A major consequence of my family being split into pieces, is that holidays are so much more stressful. Past the age of 6, there was never a Christmas where my sisters and I could wake up, enjoy breakfast and presents, and relax in our jammies the rest of the day with our family. Oh no. We HAD to wake up by a certain time, and there was a time limit of enjoyment at "home," because we were scheduled to be at our "other home" by a certain time, and from there go to grandparents houses. And, there was another glitch. Which grandparent? Which "side" would we see this year? Difficult decision, and a big burden to lay on small shoulders that they would be the source of hurt feelings to the grandparents that weren't picked that year. Ouch. Oh! And add to the mix that one set of grandparents were also divorced, and if one or both of our parents were remarried during that particular Christmas, there were also extra sets of step grandparents. And let me tell ya, if you happen to be taken to a step grandparent's home, and you didn't see your actual grandparent that year, there WILL be hurt feelings. Confused yet? Yeah, me too.....

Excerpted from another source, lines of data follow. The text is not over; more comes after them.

Lemma run_list_wp s1 fuel : forall now s, loop_inv now s -> (steady -> own_only work -> past TIMER_STATUS_in_heap n0 s /\ in_order TIMER_STATUS_in_list s1 s) ->
  gwp (steady /\ (pend n0 s < fuel)%nat) (run_list clk work fuel q now)
    (fun now' s' => loop_inv now' s' /\ past TIMER_STATUS_in_list now' s' /\ (steady -> own_only work -> past TIMER_STATUS_in_heap n0 s' /\ in_order TIMER_STATUS_in_list s1 s')) s.
Proof.
  induction fuel as [|fuel IH]; intros now s HI Hp; cbn [run_list]; [unfold gwp; cbn; lia|]. pose proof HI as [[Hs _ _ _ _] [ts Eq] _ _ _ _ _]. apply gwp_step, (queue_wp s q ts); [done|].
  destruct (tq_list ts) as [|t l] eqn:El.
  { apply gwp_wp, wp_ret. split; [done|]. split; [|done]. intros u y H. pose proof (so_queues _ _ Hs q ts Eq) as [_ [(_ & _ & L2) _] _]. apply L2 in H. rewrite El in H. by apply elem_of_nil in H. }
  destruct (list_head s ts t l Hs Eq El) as (x & T2 & T3). pose proof T2 as (E & _ & H1 & H2). apply gwp_step, (timer_wp s t x); [done|].
  destruct (Z.ltb_spec (expires x) now) as [Hlt|Hge].
  - apply gwp_step, (note_wp now s t x); [done|]. set (sn := set_t_log _ s). destruct (pop_ok sn t l ts x) as (A1 & A2 & A3 & ->); [by apply (sys_ok_rest [] s)|done..|].
    apply gwp_step, (upd_queue_wp sn q ts); [done|]. rewrite <- (set_pos_same x) in A3. apply (fire_next now s _ t x (t_pos x) HI E H2 (or_intror H1) Hlt A1 A2 A3). intros now' s' B1 B2 B3 B4.
    apply (gwp_weaken _ (steady /\ (pend n0 s' < fuel)%nat)); [intros [Hst Hf]; split; [done|specialize (B2 Hst); lia]|]. apply IH; [done|].
    intros Hst Hown. destruct (B3 Hst Hown) as [C1 C2]. destruct (Hp Hst Hown) as [P1 P2]. split; [apply (past_alone _ t s s'); auto|]. apply (in_order_fire _ s1 s s' t x now); auto. rewrite <- (li_steady _ _ HI Hst). exact Hlt.
  - apply gwp_wp, wp_ret. split; [done|]. split; [|done]. intros u y Hu. specialize (T3 u y Hu). lia.
Qed.
End Softirq.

Now, back to present day, grown up years. Now we have our own babies we want to have a little time with, there are in-laws that would like some time, parents, grandparents, great grand parents, company parties, church parties, and locations in at least 3 different states. Aaaaaaannnnndddd, sweet Ely's birthday is in December. How does a person handle that? What decisions should we make that will benefit the most people? Well, I don't have an answer for ya ;). But, I WILL tell you how we have tended to base our decisions since we've been married and had our own little family.
First of all, I have had to remove all guilt from myself. I did not break up my parents' marriage. I did not choose to refuse to get along with each other for the next 28 years so that family occasions could be a little easier on kids and grand kids. I am not being mean or malicious about anyone, but I can not lay that burden on my own shoulders, because it was never my decision.

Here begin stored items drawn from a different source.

(** The timers, the log and the deadlines are as they were. *)
Record resized (q : queue) (s s' : tsys) : Prop := {
  rz_rest : tms s' = tms s /\ t_log s' = t_log s /\ t_reads s' = t_reads s;
  rz_others : forall q', q' <> q -> tqs s' !! q' = tqs s !! q';
  rz_own : exists ts lim slots, tqs s !! q = Some ts /\ tqs s' !! q = Some (set_heap (heap_size ts) lim slots ts)
}.

Lemma grow_wp clk s q ts memory : steady_state clk s -> tqs s !! q = Some ts -> wp (grow q memory) (fun _ s' => steady_state clk s' /\ resized q s s') s.
Proof.
  intros Hst Eq. pose proof Hst as [A1 A2 A3 A4 A5]. unfold grow. apply wp_bind, (queue_wp s q ts); [done|].
  assert (steady_state clk s /\ resized q s s) as Hsame.
  { split; [done|]. split; [done|done|]. exists ts, (heap_limit ts), (heap_slots ts). by rewrite set_heap_same. }
  destruct (tq_list ts); [by apply wp_ret|]. apply wp_when; [|done]. intros _. apply (upd_queue_wp s q ts); [done|].
  pose proof (so_queues _ _ A1 q ts Eq) as [(_ & _ & ts0 & E0 & _ & Hsz & Hlim & Hlen) _ _]. rewrite Eq in E0. injection E0 as <-. pose proof (grown_limit _ (A3 q ts Eq)) as [G1 G2].
  set (new := Z.shiftl (heap_limit ts + 1) 4 - 1) in *. assert (0 <= u16 new < 2 ^ 16) as G3 by (apply Z.mod_pos_bound; lia). set (slots := take _ _ ++ _).
  assert (zlen slots = new + 1) as Hl by (unfold slots, zlen in *; rewrite length_app, length_replicate, length_take; lia).
  split.
  - split; [|done| | |done].
    + apply array_ok; [done|done|lia|lia|]. intros i Hi. unfold slots. rewrite lookup_app_l by (rewrite length_take; unfold zlen in *; lia). rewrite lookup_take. by rewrite decide_True by lia.
    + intros q' ts'. destruct (decide (q = q')) as [<-|Hne]; [rewrite with_queue_eq; intros [= <-]; exact G1|rewrite with_queue_ne by done; apply A3].
    + intros q' ts'. destruct (decide (q = q')) as [<-|Hne]; [rewrite with_queue_eq; intros [= <-]; exact (A4 q ts Eq)|rewrite with_queue_ne by done; apply A4].
  - split; [done|intros q' Hne; by rewrite with_queue_ne|]. eexists ts, _, _. split; [done|apply with_queue_eq].
Qed.

(** ** The list is put into the heap *)

(** No timer of [q] is in its list any more; those of the list are in no structure. *)
Lemma drop_list_ok s q ts : sys_ok [] s -> tqs s !! q = Some ts -> sys_ok (tq_list ts) (with_queue q (set_tq_list [] ts) s).
Proof.
  intros Hs Eq. pose proof (so_queues _ _ Hs q ts Eq) as [_ [(L0 & L1 & L2) _] _]. pose proof Hs as [A B C]. set (s' := with_queue _ _ s).
  assert (forall st q', st <> TIMER_STATUS_in_list \/ q' <> q -> same_members st q' [] s (tq_list ts) s') as Hm.
  { intros st q' Hne. split; intros t x (T1 & T2 & T3 & T4); exists x; [split; [|done]|]; (split; [done|]; split; [|done]); [|apply not_elem_of_nil].
    intros Hin. destruct (L1 t Hin) as (y & Y1 & _ & Y3 & Y4). rewrite T1 in Y1. injection Y1 as <-. destruct Hne; congruence. }
  split.
  - intros q' ts1 E1. apply parts_ok. intros st. destruct (decide (q' = q)) as [->|Hne].
    + unfold s' in E1. rewrite with_queue_eq in E1. injection E1 as <-. destruct (decide (st = TIMER_STATUS_in_list)) as [->|Hst].
      * cbn. split; [|constructor]. split; [constructor|]. split; [intros t Ht; by apply elem_of_nil in Ht|]. intros t x (T1 & T2 & T3 & T4). destruct T2. apply (L2 t x). split; [done|]. split; [apply not_elem_of_nil|done].
      * apply (part_ext st q [] s _ s' ts); [apply Hm; by left|done|apply with_queue_eq|by destruct st|]. by apply parts_ok, A.
    + unfold s' in E1. rewrite with_queue_ne in E1 by done. apply (part_ext st q' [] s _ s' ts1 ts1); [apply Hm; by right|done|unfold s'; by rewrite with_queue_ne|apply part_same_refl|]. by apply parts_ok, A.
  - intros t x E Hex. eapply timer_ok_ext; [|apply (B t x E), not_elem_of_nil]. intros q'. apply with_queue_some.
  - intros t Ht. destruct (L1 t Ht) as (x & Hx). exists x. split; [apply Hx|]. eapply live_ext; [intros q'; apply with_queue_some|]. by apply (has_live _ _ _ _ _ _ Hs Hx).
Qed.

(** Timers change their structures, not their deadlines. *)
Definition rehomed (s s' : tsys) : Prop := forall t x', tms s' !! t = Some x' -> exists x, tms s !! t = Some x /\ alike x x' /\ (is_active x' <-> is_active x).
Lemma rehomed_refl s : rehomed s s.
Proof. intros t x E. exists x. split; [done|]. split; [apply alike_refl|done]. Qed.
Lemma rehomed_trans s1 s2 s3 : rehomed s1 s2 -> rehomed s2 s3 -> rehomed s1 s3.
Proof.
  intros H1 H2 t x3 E3. destruct (H2 t x3 E3) as (x2 & E2 & A2 & I2). destruct (H1 t x2 E2) as (x1 & E1 & A1 & I1). exists x1. split; [done|]. split; [by apply (alike_trans _ x2)|]. by rewrite I2.
Qed.
Lemma rehomed_served q s s' : same_world s s' -> rehomed s s' -> served q [] s -> served q [] s'.
Proof.
  intros Hw Hr H ts' E'. destruct (world_back s s' q ts' Hw E') as (ts & E & R). destruct (H ts E) as [Hp|Hq]; [left; by apply R|right].
  intros t x' Et Hex Ha Hqx. destruct (Hr t x' Et) as (x & Ex & Hal & Hi). apply (covered_rest ts); [done|]. rewrite (alike_expires x x' Hal). apply (Hq t x Ex Hex); [by apply Hi|by rewrite <- (alike_queue x x' Hal)].
Qed.
Lemma rehomed_sane s s' : rehomed s s' -> sane s -> sane s'.
Proof. intros Hr H t x' Et Ha. destruct (Hr t x' Et) as (x & Ex & Hal & Hi). rewrite (alike_expires x x' Hal). apply (H t x Ex). by apply Hi. Qed.
Lemma framed_rehomed t s s' x x' : framed t s s' -> tms s !! t = Some x -> tms s' !! t = Some x' -> alike x x' -> is_active x -> is_active x' -> rehomed s s'.
Proof.
  intros Hf E E' Hal Ha Ha' u y' Ey'. destruct (decide (u = t)) as [->|Hne]; [rewrite E' in Ey'; injection Ey' as <-; by exists x|].
  destruct (framed_back t s s' u y' Hf Hne Ey') as (y & p & Ey & ->). exists y. split; [done|]. split; [apply alike_pos|done].
Qed.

Second, we have had to consider who is most important and will be most affected by what plans we make each year. Our answer to that is our four littles. It is not right to drag them all over the interstate, tired, stuck in a car seat for hours, overwhelmed by a sea of faces and wrapping paper, and still expect them to behave, enjoy themselves, and grasp an understanding of why we are even celebrating Christmas. Sometimes, we can be so busy, we forget to convey that the Lamb of God came to take away the sin of the whole world.
And last, we try to use a little common sense. If there are four events planned for the same day, we obviously can not go to all four. If certain family members will be at several different family dinners throughout the month, then we can narrow down to ONE dinner where we will see the most people that are important to us. We try to plan to go see Eric's family in Ohio for right after Christmas, when everyone else is already tired of seeing us ;). And we have to let hurtful and mean words not affect us when someone is hurt we chose not to come to their specific event. We love them, we do. But we can not do everything. And you can't either. I refuse to be in such turmoil in my heart because I need to do this and do that and be here and be there, that I can't even sit down with my kids and help them put stickers on a card they want to make for a friend. No, I do not want to hurt anyone's feelings, and no, I am not saying you aren't important to me if I don't come to your house this year. What I am saying, is that I have had to "pick" my whole life. And it has been a burden. I will not pass that burden to my babies. I will not have them feel they are obligated to push themselves beyond what they are able. If that is mean, I am truly sorry. If we could go every single place where family is, we would do it. But, we can't. And I suspect I am not the only one that has to make these difficult decisions each year. So, I am challenging you. Stop. Relax. Think of one thing you would really like to do this year. And do it. We aren't attempting to promote selfishness here, just that often so many expectations are placed on us by other people, who honestly do not realize that you are so stressed. They don't do it on purpose. We all know that. But regardless of intentions, we can still make a choice. I'm picking my husband and my babies this year.
What will you pick? Choices are hard sometimes. Life is hard sometimes. But, we can walk through it with joy, can't we?